Justice O’Bryan determined that an appropriate penalty for the UberTaxi Representation was $3 million (compared to $8 million submitted by the parties).  This reflected O’Bryan J’s view that no significant loss or damage occurred, the conduct was not deliberate, and Uber gained no benefit from the conduct.

His Honour agreed that the penalty of $18 million proposed by the parties for the Cancellation Representation was within the permissible range, although considered this amount was at the higher end of what he considered appropriate.  This penalty reflected the fact that “modest” loss or damage was suffered by consumers and, importantly, that there was some knowledge of the conduct by senior managers of Uber and a failure to take steps to remedy the issue.   

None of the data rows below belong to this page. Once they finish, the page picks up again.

Lemma merge_keys_ok old ev keys : forall m,
  wf_event old -> wf_event ev -> keys ⊆ MERGED_KEYS -> NoDup keys -> merge_state old m keys ->
  exists m', foldM (merge_key old ev) m keys = Ok m' /\ mapM (appended_size old ev) keys = Ok (field_growth old ev <$> keys) /\
    esize m' = esize m + sumZ (field_growth old ev <$> keys) /\ merge_state old m' [] /\
    (forall k, k ∈ keys -> dict_get m' k = joined old ev k) /\ (forall k, k ∉ keys -> dict_get m' k = dict_get m k).
Proof.
  induction keys as [|key keys IH]; intros m Ho He Hsub Hnd Hm.
  { exists m. split; [done|]. split; [done|]. split; [csimpl; lia|]. split; [exact Hm|]. split; [intros k Hk; by apply elem_of_nil in Hk|done]. }
  apply NoDup_cons in Hnd as [Hk Hnd]. destruct (merge_key_ok old ev m key keys Ho He (Hsub key ltac:(set_solver)) Hk Hm) as (m1 & Hm1 & Hs1
  & Hst1 & Hj1 & Hf1).
  destruct (IH m1 Ho He ltac:(set_solver) Hnd Hst1) as (m' & Hm' & Happ & Hs' & Hst' & Hj' & Hf'). exists m'. cbn [foldM mapM].
  rewrite Hm1, (appended_size_ok old ev key He). cbn [mbind res_bind].
  rewrite Happ. split; [done|]. split; [done|]. split; [csimpl; lia|]. split; [done|]. split.
  - intros k [->|Hin]%elem_of_cons; [by rewrite Hf', Hj1|by apply Hj'].
  - intros k [Hne Hnin]%not_elem_of_cons. by rewrite Hf', Hf1.
Qed.

(** [m] is the delta [old] with [ev] joined to it. *)
Record joins (old ev m : event) : Prop := {
  j_merged : forall key, key ∈ MERGED_KEYS -> dict_get m key = joined old ev key;
  j_other : forall k, k ∉ MERGED_KEYS -> k <> "token_count"%string -> dict_get m k = dict_get old k;
  j_count : dict_get m "token_count" =
    if bool_decide (type_of ev = Some "reasoning_delta"%string) then
      match int_field old "token_count", int_field ev "token_count" with Ok n, Ok k => Some (PInt (n + k)) | _, _ => None end
    else dict_get old "token_count";
}.

Lemma not_merged k : bool_decide (k ∉ MERGED_KEYS) = true -> k ∉ MERGED_KEYS.
Proof. apply bool_decide_eq_true. Qed.

Lemma joins_type old ev m : joins old ev m -> type_of m = type_of old /\ dict_get m "choice_index" = dict_get old "choice_index" /\
    dict_get m "index" = dict_get old "index".
Proof.
  intros [_ Ho _]. unfold type_of. rewrite !Ho by (done || (apply not_merged; reflexivity)). done.
Qed.

Lemma int_field_get e k z : int_field e k = Ok z <-> dict_get e k = Some (PInt z).
Proof. unfold int_field. destruct (dict_get e k) as [[]|]; split; intros Hx; by simplify_eq. Qed.

Lemma joins_wf old ev m : wf_event old -> wf_event ev -> type_of old = type_of ev -> merge_state old m [] -> joins old ev m -> wf_event m.
Proof.
  intros Ho He Hty [Hnd Hp Hne _] Hj. split; try done.
  - intros key v Hkey Hv. rewrite (j_merged _ _ _ Hj key Hkey) in Hv. pose proof (joined_ok old ev key Ho He Hkey) as Hk. rewrite Hv in Hk. apply Hk.
  - destruct (joins_type _ _ _ Hj) as (Ht & Hc & Hi). pose proof (we_fields _ Ho) as Hf. unfold fields_ok in *.
    apply andb_true_iff in Hf as [[H1 H2]%andb_true_iff H3].
    unfold mergeable, has, int_of, int_field in *. rewrite Ht, Hc, Hi. rewrite H1, H3. cbn [andb]. rewrite andb_true_r.
    rewrite (j_count _ _ _ Hj), <- Hty.
    destruct (decide (type_of old = Some "reasoning_delta"%string)) as [Hr|Hr];
    [rewrite !bool_decide_eq_true_2 by done|by rewrite !bool_decide_eq_false_2 by done].
    pose proof (we_fields _ He) as Hfe. unfold fields_ok in Hfe. apply andb_true_iff in Hfe as [[_ H2e]%andb_true_iff _]. rewrite <- Hty in H2e.
    rewrite bool_decide_eq_true_2 in H2, H2e by done. simpl in *. unfold int_of, int_field in *.
    destruct (dict_get old "token_count") as [[]|], (dict_get ev "token_count") as [[]|]; done.
Qed.

Lemma vsize_int z : vsize (PInt z) = Z.of_nat (String.length (int_text z)).
Proof. unfold vsize, value_size. simpl. unfold chars_of. f_equal. induction (int_text z) as [|c s IH]; simpl; [done|by rewrite IH]. Qed.

Lemma old_state old keys : wf_event old -> merge_state old old keys.
Proof. intros []. by split. Qed.
Lemma append_keeps b e b' : append lim b e = Ok b' -> error b' = error b /\ finished b' = finished b.
Proof. unfold append. intros (sz & _ & (_ & _ & (_ & _ & (o & _ & [= <-])%bind_Ok_inv)%bind_Ok_inv)%bind_Ok_inv)%bind_Ok_inv. done. Qed.

Lemma merge_keeps b e b' : merge lim b e = Ok (Some b') -> error b' = error b /\ finished b' = finished b.
Proof.
  unfold merge. intros (c & _ & H)%bind_Ok_inv. destruct (dict_get (open_deltas b) c); [|done]. destruct (negb _); [done|].
  apply bind_Ok_inv in H as ([[m g]|] & _ & H); [|done].
  destruct (_ <? _); [done|]. by apply bind_Ok_inv in H as (_ & _ & [= <-]).
Qed.

Lemma put_keeps b e b' : put lim b e = Ok b' -> error b' = error b /\ finished b' = finished b.
Proof.
  unfold put. intros ([b1|] & Hm & H)%bind_Ok_inv; [|by apply (append_keeps b e)]. injection H as <-.
  destruct (mergeable e); [by apply (merge_keeps b e)|done].
Qed.

(** Codes that go with their source. *)
Definition f_ok (f : string * option string) : Prop :=
  if String.eqb f.1 "context_length_exceeded" then match f.2 with Some s => s ∈ CONTEXT_LIMIT_SOURCES | None => False end else f.2 = None.
Definition exn_ok (x : exn) : Prop := f_ok (failure_of x).
Definition err_ok (e : stream_error) : Prop := f_ok (code e, context_limit_source e) /\ param e = None.

Lemma put_raise ps pops b e x : reach lim b ps pops -> wf_event e -> put lim b e = Raise x -> exn_ok x.
Proof.
  intros Hr He Hp. pose proof (put_outcome lim lim_pos ps pops b e (reach_inv lim lim_pos b ps pops Hr) He) as H. rewrite Hp in H.
  by destruct H as [->| ->].
Qed.

Lemma puts_reach es : forall b ps pops b' o,
  Forall wf_event es -> reach lim b ps pops -> puts lim b es = (b', o) ->
  exists new, reach lim b' (ps ++ new) pops /\ error b' = error b /\ finished b' = finished b /\
    match o with None => new = es | Some x => exn_ok x end.
Proof.
  induction es as [|e es IH]; intros b ps pops b' o Hw Hr; simpl; [intros [= <- <-]; exists []; by rewrite app_nil_r|].
  apply Forall_cons in Hw as [He Hw].
  destruct (put lim b e) as [b1|x] eqn:Ep; [|intros [= <- <-]; exists []; rewrite app_nil_r; by pose proof (put_raise ps pops b e x Hr He Ep)].
  intros Hp. destruct (IH b1 (ps ++ [e]) pops b' o Hw) as (new & Hn & He' & Hf & Ho); [by eapply re_put|done|].
  destruct (put_keeps b e b1 Ep) as [H1 H2].
  exists (e :: new). rewrite <- app_assoc in Hn. split; [done|]. split; [congruence|]. split; [congruence|]. destruct o; [done|by rewrite Ho].
Qed.

Lemma mapM_raise {A B} (f : A -> res B) l x : mapM (M := res) f l = Raise x -> exists y, y ∈ l /\ f y = Raise x.
Proof.
  induction l as [|y l IH]; [done|]. cbn [mapM]. destruct (f y) as [v|z] eqn:Ef; [|intros [= <-]; exists y; set_solver]. cbn [mbind res_bind].
  destruct (mapM f l) as [vs|z] eqn:El; [done|]. cbn [mbind res_bind]. intros [= ->]. destruct IH as (y' & Hin & Hy); [done|]. exists y'. set_solver.
Qed.
Lemma evict_loop_ok r new k : forall c pre fuel,
  inv0 c -> req_to_seq_id c = pre ++ [(r, new)] -> 0 < max_cached_requests c ->
  k = (length (req_to_seq_id c) - Z.to_nat (max_cached_requests c))%nat -> (k <= fuel)%nat ->
  exists c', evict_loop fuel c new = Ok c' /\ inv c' /\ same_config c c' /\ a_cached (abs c') = drop k (a_cached (abs c)).
Proof.
  induction k as [|k IH]; intros c pre fuel HI Hr Hmax Hk Hfuel; destruct fuel as [|fuel]; try lia; simpl;
    destruct (Z.leb_spec (Z.of_nat (length (req_to_seq_id c))) (max_cached_requests c)) as [Hle|Hgt]; try lia.
  1,2: exists c; split_and!; [done|split; [done|by intros _]|done|by rewrite drop_0].
  destruct pre as [|[r0 s0] pre]; [rewrite Hr in Hk; simpl in Hk; lia|].
  assert (Hget : dict_get (req_to_seq_id c) r0 = Some s0) by (rewrite Hr; simpl; by rewrite decide_True).
  assert (Hs0 : s0 <> new).
  { intros ->. assert (Hget' : dict_get (req_to_seq_id c) r = Some new).
    { apply dict_elem_get; [apply HI|]. rewrite Hr. apply elem_of_app. right. by apply list_elem_of_singleton. }
    apply (i_inverse _ HI) in Hget, Hget'. assert (r0 = r) by congruence. subst r0. pose proof (i_req _ HI) as Hnd. rewrite Hr in Hnd.
    unfold dict_keys in Hnd.
    csimpl in Hnd. apply NoDup_cons in Hnd as [Hn _]. apply Hn. rewrite fmap_app. apply elem_of_app. right. by apply list_elem_of_singleton. }
  assert (Hfirst : first_other c new = Some r0) by (unfold first_other; rewrite Hr; simpl; by rewrite decide_True).
  rewrite Hfirst, (evict_ok c r0 s0 HI Hget). cbn [mbind res_bind].
  assert (Hdel : dict_del (req_to_seq_id c) r0 = pre ++ [(r, new)]) by (rewrite Hr; apply dict_del_head; rewrite app_comm_cons, <- Hr; apply HI).
  destruct (IH (forget c r0 s0) pre fuel) as (c' & Hrun & HI' & Hsc & Habs).
  - by apply forget_inv.
  - done.
  - done.
  - simpl. rewrite Hdel. rewrite Hr in Hk. simpl in Hk. lia.
  - lia.
  - exists c'. split; [exact Hrun|]. split; [exact HI'|]. split.
    + etransitivity; [|exact Hsc]. by split.
    + etransitivity; [exact Habs|]. rewrite (forget_abs c r0 s0 HI Hget). unfold a_evict. simpl.
      rewrite (dict_del_vmap (text_of (global_tree c))), Hdel, Hr. done.
Qed.
(** *** A new sequence id *)

(** The request that loses its response because the id [s] is taken over. *)
Definition holder (c : cache) (s : Z) : option R := dict_get (seq_to_req_id c) s.

(** Giving the unused id [s] to the request [r]. *)
Definition assign (c : cache) (r : R) (s : Z) : cache :=
  with_global c (global_tree c) (dict_set (req_to_seq_id c) r s) (dict_set (seq_to_req_id c) s r).

Lemma assign_inv c r s :
  inv0 c -> dict_get (req_to_seq_id c) r = None -> dict_get (seq_to_req_id c) s = None -> 0 <= s <= int32_mask -> inv0 (assign c r s).
Proof.
  intros [Hl Hr Hs Hi Hg Hn Ht] Hgr Hgs Hrange. split; simpl; try done; [by apply dict_set_nodup..| | |].
  - intros r' s'. destruct (decide (r = r')) as [<-|Hne], (decide (s = s')) as [<-|Hse];
      rewrite ?dict_get_set_eq, ?(dict_get_set_ne (req_to_seq_id c) r r'), ?(dict_get_set_ne (seq_to_req_id c) s s') by done.
    + done.
    + split; [congruence|]. intros Hx%Hi. congruence.
    + split; [|congruence]. intros Hx%Hi. congruence.
    + apply Hi.
  - intros s' r'. destruct (decide (s = s')) as [<-|]; [done|rewrite dict_get_set_ne by done; apply Hg].
  - intros s' l. destruct (decide (s = s')) as [<-|]; [rewrite dict_get_set_eq; by eauto|rewrite dict_get_set_ne by done; apply Ht].
Qed.

Lemma assign_cached c r s :
  inv0 c -> dict_get (req_to_seq_id c) r = None -> dict_get (seq_to_req_id c) s = None ->
  req_to_seq_id (assign c r s) = req_to_seq_id c ++ [(r, s)] /\ a_cached (abs (assign c r s)) = a_cached (abs c) ++ [(r, [])].
Proof.
  intros HI Hr Hs. unfold assign, abs. simpl. rewrite dict_set_new by (by apply dict_get_None). split; [done|].
  rewrite fmap_app. csimpl. unfold text_of at 2. destruct (tree_seqs (global_tree c) !! s) as [l|] eqn:El; [|done].
  apply (i_tree _ HI) in El as [x Hx]. congruence.
Qed.

Lemma with_next_inv c n : inv0 c -> 0 <= n <= int32_mask -> inv0 (with_next c n).
Proof. intros [] ?. by split. Qed.

(** Taking the id away from its holder. *)
Definition take_over (c : cache) (s : Z) : cache := match holder c s with Some old => forget c old s | None => c end.

Lemma take_over_ok c s :
  inv0 c -> inv0 (take_over c s) /\ dict_get (seq_to_req_id (take_over c s)) s = None /\ same_config c (take_over c s) /\
  abs (take_over c s) = a_evict_opt (abs c) (holder c s).
Proof.
  intros HI. unfold take_over. destruct (holder c s) as [old|] eqn:Eh; unfold holder in Eh; [|by split_and!].
  apply (i_inverse _ HI) in Eh as Hget. split_and!; [by apply forget_inv|simpl; by rewrite dict_get_del_eq|by split|by apply forget_abs].
Qed.

Lemma take_over_req c s r : dict_get (req_to_seq_id c) r = None -> dict_get (req_to_seq_id (take_over c s)) r = None.
Proof.
  intros Hr. unfold take_over. destruct (holder c s) as [old|]; [|done]. simpl.
  destruct (decide (old = r)) as [->|]; [by rewrite dict_get_del_eq|by rewrite dict_get_del_ne].
Qed.

Lemma maybe_evict_ok c pre r new :
  inv0 c -> req_to_seq_id c = pre ++ [(r, new)] -> max_cached_requests c <> 0 ->
  exists c', maybe_evict_requests c new = Ok c' /\ inv c' /\ same_config c c' /\ a_cached (abs c') = trim (max_cached_requests c) (a_cached (abs c)).
Proof.
  intros HI Hr Hmax. unfold maybe_evict_requests, trim. destruct (Z.ltb_spec (max_cached_requests c) 0) as [Hneg|Hpos].
  { exists c. split; [done|]. split; [split; [done|intros ?; lia]|done]. }
  rewrite (proj2 (Z.eqb_neq _ _) Hmax). cbn [negb check mbind res_bind].
  destruct (evict_loop_ok r new (length (req_to_seq_id c) - Z.to_nat (max_cached_requests c)) c pre (length (req_to_seq_id c)) HI Hr
  ltac:(lia) eq_refl ltac:(lia))
    as (c' & Hrun & HI' & Hsc & Habs).
  exists c'. split; [exact Hrun|]. split; [exact HI'|]. split; [exact Hsc|]. etransitivity; [exact Habs|]. f_equal. unfold abs. simpl.
    by rewrite length_fmap.
Qed.

(** The id a new request gets: the first one from [next_seq_id] that no active request holds. *)
Lemma generate_seq_id_ok c r s next :
  inv0 c -> dict_get (req_to_seq_id c) r = None -> max_cached_requests c <> 0 ->
  find_seq_id (Datatypes.S (length (seq_to_req_id c))) c (next_seq_id c) = Some (s, next) ->
  exists c', generate_seq_id c r = Ok (c', s) /\ inv c' /\ same_config c c' /\
    a_cached (abs c') = trim (max_cached_requests c) (a_cached (a_evict_opt (abs c) (holder c s)) ++ [(r, [])]).
Proof.
  intros HI Hr Hmax Hfind. destruct (find_Some _ _ _ _ _ (i_next _ HI) Hfind) as (_ & Hs & Hnext).
  pose proof (with_next_inv c next HI Hnext) as HIn. destruct (take_over_ok (with_next c next) s HIn) as (HIt & Hst & Hsct & Habst).
  pose proof (take_over_req (with_next c next) s r Hr) as Hrt.
  pose proof (assign_inv _ r s HIt Hrt Hst Hs) as HIa. destruct (assign_cached _ r s HIt Hrt Hst) as [Hreq Hcached].
  assert (Hmaxt : max_cached_requests (take_over (with_next c next) s) = max_cached_requests c) by apply Hsct.
  destruct (maybe_evict_ok _ _ _ _ HIa Hreq) as (c' & Hrun & HI' & Hsc & Habs); [simpl; by rewrite Hmaxt|].
  exists c'. unfold generate_seq_id. rewrite Hfind. split; [|split; [exact HI'|split]].
  - replace (match dict_get (seq_to_req_id (with_next c next)) s with Some old => _ | None => _ end) with (Ok (take_over (with_next c next) s)).
    + cbn [mbind res_bind]. fold (assign (take_over (with_next c next) s) r s). by rewrite Hrun.
    + unfold take_over, holder. destruct (dict_get (seq_to_req_id (with_next c next)) s) as [old|] eqn:Eo; [|done].
      apply (i_inverse _ HIn) in Eo. by rewrite Eo.
  - etransitivity; [|exact Hsc]. destruct Hsct. by split.
  - etransitivity; [exact Habs|]. simpl. rewrite Hmaxt. f_equal. etransitivity; [exact Hcached|]. by rewrite Habst.
Qed.
(** An id is free as long as fewer than 2^31 requests can hold one. *)
Lemma free_id c (l : list R) :
  inv0 c -> (forall s r, dict_get (seq_to_req_id c) s = Some r -> is_active c r = true -> r ∈ l) -> Z.of_nat (length l) < 2 ^ 31 ->
  is_Some (find_seq_id (Datatypes.S (length (seq_to_req_id c))) c (next_seq_id c)).
Proof.
  intros HI Hl Hlen. destruct (find_seq_id _ c _) as [p|] eqn:E; [by eauto|exfalso].
  pose proof (proj1 (find_seq_id_complete c HI) E) as Hall. clear E. rename Hall into E.
  assert (Hheld : forall s, 0 <= s <= int32_mask -> exists r, dict_get (seq_to_req_id c) s = Some r /\ r ∈ l).
  { intros s Hs. specialize (E s Hs). unfold seq_free in E. destruct (dict_get (seq_to_req_id c) s) as [r|] eqn:Er; [|done].
    exists r. split; [done|]. apply (Hl s r Er). by apply negb_false_iff. }
  destruct (Hheld 0) as (r0 & _ & _); [unfold int32_mask; lia|].
  set (f := fun s => default r0 (dict_get (seq_to_req_id c) s)).
  assert (Hnd : NoDup (f <$> seqZ 0 (2 ^ 31))).
  { apply NoDup_fmap_2_strong; [|apply NoDup_seqZ]. intros x y Hx%elem_of_seqZ Hy%elem_of_seqZ.
    destruct (Hheld x) as (rx & Hrx & _); [unfold int32_mask; lia|]. destruct (Hheld y) as (ry & Hry & _); [unfold int32_mask; lia|].
    unfold f. rewrite Hrx, Hry. cbn [default]. unfold id. intros <-. apply (i_inverse _ HI) in Hrx, Hry. congruence. }
  apply (NoDup_submseteq _ l) in Hnd.
  - apply submseteq_length in Hnd. rewrite length_fmap, length_seqZ in Hnd. lia.
  - intros r (s & -> & Hs%elem_of_seqZ)%list_elem_of_fmap. destruct (Hheld s) as (r & Hr & Hrl); [unfold int32_mask; lia|]. unfold f. by rewrite Hr.
Qed.

(** *** The operations *)

Lemma text_extend t s l : text_of (extend t s l) s = text_of t s ++ l.
Proof.
  unfold text_of. rewrite extend_seqs. destruct (decide (l = [])) as [->|]; [by rewrite app_nil_r|]. by rewrite lookup_insert_eq.
Qed.

Lemma text_extend_ne t s s' l : s <> s' -> text_of (extend t s l) s' = text_of t s'.
Proof. intros Hne. unfold text_of. rewrite extend_seqs. destruct (decide (l = [])); [done|]. by rewrite lookup_insert_ne. Qed.

Lemma text_new d s : text_of (new_tree d) s = [].
Proof. unfold text_of. by rewrite new_tree_seqs. Qed.

Lemma is_active_spec c r : is_active c r = true <-> r ∈ active_requests c.
Proof. unfold is_active, active_requests. rewrite bool_decide_eq_true. symmetry. apply dict_get_keys. Qed.

Lemma is_cached_spec c r : is_cached c r = true <-> r ∈ cached_requests c.
Proof. unfold is_cached, cached_requests. rewrite bool_decide_eq_true. symmetry. apply dict_get_keys. Qed.

Lemma with_local_inv c l : inv0 c -> NoDup (dict_keys l) -> inv0 (with_local c l).
Proof. intros [] ?. by split. Qed.

(** Evicting the old response of a request that starts again. *)
Definition clear (c : cache) (r : R) : cache := match dict_get (req_to_seq_id c) r with Some s => forget c r s | None => c end.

Ultimately, it appears that O’Bryan J’s initial reluctance to order a penalty of $26 million at the July hearing was based on a lack of evidence that the conduct caused any real damage or loss to consumers - hence O’Bryan J’s comments that any loss appeared “trivial”.  However, it appears that the ACCC was able to, barely, establish some “modest” consumer loss and thereby secure a penalty higher than O’Bryan J had initially contemplated in July.  Furthermore, the knowledge and involvement (although appearing relatively minor) of senior Uber employees played a part in the larger penalty of $18 million for the Cancellation Representation.   

The digital economy as an ACCC enforcement priority

Consumer and fair-trading issues relating to manipulative or deceptive advertising and marketing practices in the digital economy have been identified by the ACCC as a key enforcement priority in 2022/2023.  Specifically, ACCC Chair Gina Cass-Gottlieb has called out digital practices, including dark patterns, that distort or disregard consumer choice. 

The ACCC has also publicly stated that it does not have the resources to tackle the majority of consumer law contraventions and that its policy is to take on cases that will attract high penalties to achieve general deterrence (to ensure that penalties for contraventions are not merely seen as the cost of doing business). 

O’Bryan J’s approach in this case may foreshadow difficulties for the ACCC in securing significant pecuniary penalties in enforcement actions against digital platforms in the future as concrete consumer loss or damage can be difficult to establish and/or quantify.  As such, this case may have broader implications for the types of cases the ACCC commences, and the evidence the ACCC will seek to obtain during its investigations, as it may not be able to rely on the premise that the Court will, as a general rule, impose large penalties on large corporations, even where the conduct is widespread, if the conduct does not cause or there is no evidence that the conduct caused actual consumer harm.